▶ TASK TO COMPLETE: Please tally the lines in the material below that contain the word "DatapathPaths", and give the count only.

▶ LISTED ENTRIES:
============

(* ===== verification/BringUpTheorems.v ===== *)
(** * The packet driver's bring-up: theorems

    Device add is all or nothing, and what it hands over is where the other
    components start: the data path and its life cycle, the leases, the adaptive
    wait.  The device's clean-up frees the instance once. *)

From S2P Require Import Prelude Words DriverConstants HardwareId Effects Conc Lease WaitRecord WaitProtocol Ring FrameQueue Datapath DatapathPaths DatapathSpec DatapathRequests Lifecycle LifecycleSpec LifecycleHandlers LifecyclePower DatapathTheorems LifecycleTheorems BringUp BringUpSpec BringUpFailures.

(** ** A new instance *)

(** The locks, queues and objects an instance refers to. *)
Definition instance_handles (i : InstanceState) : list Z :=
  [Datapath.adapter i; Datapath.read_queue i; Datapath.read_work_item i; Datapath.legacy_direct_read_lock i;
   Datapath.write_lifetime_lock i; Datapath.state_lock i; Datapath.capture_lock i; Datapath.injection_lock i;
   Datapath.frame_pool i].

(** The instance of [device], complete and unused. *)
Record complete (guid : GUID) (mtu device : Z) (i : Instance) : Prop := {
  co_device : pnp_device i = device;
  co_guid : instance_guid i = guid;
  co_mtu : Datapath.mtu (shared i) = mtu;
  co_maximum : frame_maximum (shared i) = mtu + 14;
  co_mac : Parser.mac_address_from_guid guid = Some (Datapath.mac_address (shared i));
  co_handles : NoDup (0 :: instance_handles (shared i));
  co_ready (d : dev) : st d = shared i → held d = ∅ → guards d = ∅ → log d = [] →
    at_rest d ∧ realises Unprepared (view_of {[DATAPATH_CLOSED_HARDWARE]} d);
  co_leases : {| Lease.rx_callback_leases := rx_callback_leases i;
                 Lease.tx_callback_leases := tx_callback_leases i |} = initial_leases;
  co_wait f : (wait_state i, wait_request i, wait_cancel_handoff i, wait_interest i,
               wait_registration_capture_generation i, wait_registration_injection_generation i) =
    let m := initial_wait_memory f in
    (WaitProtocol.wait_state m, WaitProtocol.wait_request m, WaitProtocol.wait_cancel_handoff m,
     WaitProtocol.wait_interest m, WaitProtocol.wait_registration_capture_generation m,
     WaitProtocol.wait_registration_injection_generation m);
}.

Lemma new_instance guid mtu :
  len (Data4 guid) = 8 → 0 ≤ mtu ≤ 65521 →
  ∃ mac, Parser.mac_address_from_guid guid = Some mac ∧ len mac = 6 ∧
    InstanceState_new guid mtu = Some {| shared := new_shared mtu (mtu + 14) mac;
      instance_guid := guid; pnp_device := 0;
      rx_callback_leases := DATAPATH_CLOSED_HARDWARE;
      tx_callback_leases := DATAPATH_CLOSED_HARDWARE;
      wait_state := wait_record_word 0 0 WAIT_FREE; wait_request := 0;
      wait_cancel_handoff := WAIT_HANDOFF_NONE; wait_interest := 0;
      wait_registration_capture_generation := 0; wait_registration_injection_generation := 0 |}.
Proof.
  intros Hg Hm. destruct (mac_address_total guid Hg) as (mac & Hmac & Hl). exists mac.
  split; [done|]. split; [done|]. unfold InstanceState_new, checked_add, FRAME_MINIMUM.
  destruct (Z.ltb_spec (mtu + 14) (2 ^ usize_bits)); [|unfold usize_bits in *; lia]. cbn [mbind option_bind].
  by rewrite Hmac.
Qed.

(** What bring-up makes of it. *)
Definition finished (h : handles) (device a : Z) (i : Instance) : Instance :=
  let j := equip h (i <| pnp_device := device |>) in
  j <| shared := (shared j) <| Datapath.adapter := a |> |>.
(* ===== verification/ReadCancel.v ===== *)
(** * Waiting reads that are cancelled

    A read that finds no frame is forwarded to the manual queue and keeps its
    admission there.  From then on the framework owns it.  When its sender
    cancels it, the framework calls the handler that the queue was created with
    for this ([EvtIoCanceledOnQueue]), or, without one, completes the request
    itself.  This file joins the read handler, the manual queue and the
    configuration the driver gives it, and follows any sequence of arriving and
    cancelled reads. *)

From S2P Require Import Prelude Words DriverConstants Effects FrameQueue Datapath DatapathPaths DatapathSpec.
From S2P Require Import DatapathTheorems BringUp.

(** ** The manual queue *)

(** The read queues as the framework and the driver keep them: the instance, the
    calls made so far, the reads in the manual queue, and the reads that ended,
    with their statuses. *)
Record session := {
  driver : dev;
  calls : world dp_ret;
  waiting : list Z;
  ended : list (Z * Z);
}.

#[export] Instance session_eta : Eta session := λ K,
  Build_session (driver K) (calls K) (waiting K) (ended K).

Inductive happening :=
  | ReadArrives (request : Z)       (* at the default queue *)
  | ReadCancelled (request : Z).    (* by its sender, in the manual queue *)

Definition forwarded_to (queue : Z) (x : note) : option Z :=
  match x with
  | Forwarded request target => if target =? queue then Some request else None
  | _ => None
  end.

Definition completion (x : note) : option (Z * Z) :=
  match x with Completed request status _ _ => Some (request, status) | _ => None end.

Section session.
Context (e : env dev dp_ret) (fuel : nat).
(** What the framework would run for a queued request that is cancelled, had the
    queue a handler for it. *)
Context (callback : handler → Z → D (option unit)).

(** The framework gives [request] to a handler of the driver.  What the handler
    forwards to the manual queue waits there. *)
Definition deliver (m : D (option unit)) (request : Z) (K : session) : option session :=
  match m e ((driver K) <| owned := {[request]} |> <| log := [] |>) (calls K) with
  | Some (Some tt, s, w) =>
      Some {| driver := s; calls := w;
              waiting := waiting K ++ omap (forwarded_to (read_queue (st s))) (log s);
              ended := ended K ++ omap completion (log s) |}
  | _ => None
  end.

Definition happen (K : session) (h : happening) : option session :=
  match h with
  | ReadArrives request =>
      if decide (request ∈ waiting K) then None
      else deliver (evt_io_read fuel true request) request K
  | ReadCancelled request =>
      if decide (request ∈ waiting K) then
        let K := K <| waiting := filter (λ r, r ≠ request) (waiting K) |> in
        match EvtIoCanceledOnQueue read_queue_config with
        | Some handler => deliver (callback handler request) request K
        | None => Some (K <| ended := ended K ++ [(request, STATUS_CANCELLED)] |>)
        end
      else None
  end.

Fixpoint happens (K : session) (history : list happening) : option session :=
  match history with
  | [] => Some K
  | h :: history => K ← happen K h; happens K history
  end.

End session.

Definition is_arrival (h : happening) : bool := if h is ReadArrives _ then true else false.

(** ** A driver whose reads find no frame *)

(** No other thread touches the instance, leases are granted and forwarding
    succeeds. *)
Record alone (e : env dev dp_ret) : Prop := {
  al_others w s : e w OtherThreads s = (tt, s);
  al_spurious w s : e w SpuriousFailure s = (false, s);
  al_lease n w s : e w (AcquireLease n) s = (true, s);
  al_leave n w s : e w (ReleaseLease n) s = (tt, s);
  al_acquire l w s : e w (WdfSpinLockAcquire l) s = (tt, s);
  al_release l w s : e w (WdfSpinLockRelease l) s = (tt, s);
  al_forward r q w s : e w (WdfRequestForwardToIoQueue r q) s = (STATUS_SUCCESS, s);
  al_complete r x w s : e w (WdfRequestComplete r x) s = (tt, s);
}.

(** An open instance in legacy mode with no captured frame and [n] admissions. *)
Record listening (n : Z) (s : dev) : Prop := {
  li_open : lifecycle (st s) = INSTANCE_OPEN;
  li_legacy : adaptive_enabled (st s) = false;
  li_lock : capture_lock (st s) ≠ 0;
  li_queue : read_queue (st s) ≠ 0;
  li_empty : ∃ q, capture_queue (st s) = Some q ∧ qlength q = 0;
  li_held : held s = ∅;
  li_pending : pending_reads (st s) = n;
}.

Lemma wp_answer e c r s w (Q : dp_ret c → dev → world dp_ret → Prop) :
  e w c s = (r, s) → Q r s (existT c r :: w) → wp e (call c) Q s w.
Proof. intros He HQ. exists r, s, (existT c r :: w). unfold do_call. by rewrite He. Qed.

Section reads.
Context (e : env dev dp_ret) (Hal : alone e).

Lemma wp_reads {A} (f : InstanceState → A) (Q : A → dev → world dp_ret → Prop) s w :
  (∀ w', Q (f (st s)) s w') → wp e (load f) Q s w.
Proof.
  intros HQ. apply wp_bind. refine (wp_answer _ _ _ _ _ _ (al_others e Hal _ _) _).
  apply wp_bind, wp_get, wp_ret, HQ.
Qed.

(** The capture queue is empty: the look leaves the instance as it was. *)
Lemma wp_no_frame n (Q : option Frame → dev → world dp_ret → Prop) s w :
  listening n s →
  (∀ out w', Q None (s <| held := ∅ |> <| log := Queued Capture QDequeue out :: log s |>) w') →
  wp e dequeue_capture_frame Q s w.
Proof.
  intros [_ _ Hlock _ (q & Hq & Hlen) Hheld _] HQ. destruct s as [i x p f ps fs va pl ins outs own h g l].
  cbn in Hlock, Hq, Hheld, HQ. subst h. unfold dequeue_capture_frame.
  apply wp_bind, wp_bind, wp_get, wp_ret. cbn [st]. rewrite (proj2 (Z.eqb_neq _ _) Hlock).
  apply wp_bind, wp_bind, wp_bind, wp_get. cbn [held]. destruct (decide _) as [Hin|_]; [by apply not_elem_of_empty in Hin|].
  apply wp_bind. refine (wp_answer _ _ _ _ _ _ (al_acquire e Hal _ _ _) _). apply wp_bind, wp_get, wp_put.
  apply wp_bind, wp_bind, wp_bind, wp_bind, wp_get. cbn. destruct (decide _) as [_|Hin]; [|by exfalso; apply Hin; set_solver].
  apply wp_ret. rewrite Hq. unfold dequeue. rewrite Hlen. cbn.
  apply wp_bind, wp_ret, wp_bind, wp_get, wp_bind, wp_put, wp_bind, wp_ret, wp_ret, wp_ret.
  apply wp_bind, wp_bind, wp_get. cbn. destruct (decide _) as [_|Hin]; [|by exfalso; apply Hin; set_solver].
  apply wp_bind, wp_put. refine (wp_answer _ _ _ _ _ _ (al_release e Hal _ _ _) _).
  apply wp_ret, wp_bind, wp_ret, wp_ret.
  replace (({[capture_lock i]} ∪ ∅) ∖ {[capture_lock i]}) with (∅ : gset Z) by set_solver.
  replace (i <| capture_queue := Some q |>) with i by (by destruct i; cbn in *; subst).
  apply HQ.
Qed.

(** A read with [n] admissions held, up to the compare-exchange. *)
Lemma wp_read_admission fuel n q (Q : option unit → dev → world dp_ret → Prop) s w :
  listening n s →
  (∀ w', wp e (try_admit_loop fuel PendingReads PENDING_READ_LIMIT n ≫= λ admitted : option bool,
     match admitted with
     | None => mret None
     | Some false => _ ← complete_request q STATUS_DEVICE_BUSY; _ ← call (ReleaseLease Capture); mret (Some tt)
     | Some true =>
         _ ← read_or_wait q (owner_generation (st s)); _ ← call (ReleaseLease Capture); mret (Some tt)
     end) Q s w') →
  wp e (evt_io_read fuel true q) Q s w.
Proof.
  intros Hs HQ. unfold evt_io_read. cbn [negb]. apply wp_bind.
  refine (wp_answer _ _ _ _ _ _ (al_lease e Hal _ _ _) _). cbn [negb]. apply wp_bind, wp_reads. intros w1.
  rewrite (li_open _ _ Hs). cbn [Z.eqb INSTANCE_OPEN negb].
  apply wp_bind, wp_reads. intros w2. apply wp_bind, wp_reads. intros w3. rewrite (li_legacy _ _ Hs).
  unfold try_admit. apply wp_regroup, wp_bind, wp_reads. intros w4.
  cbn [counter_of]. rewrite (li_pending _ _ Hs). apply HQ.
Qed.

============

▶ YOUR SOLUTION: 2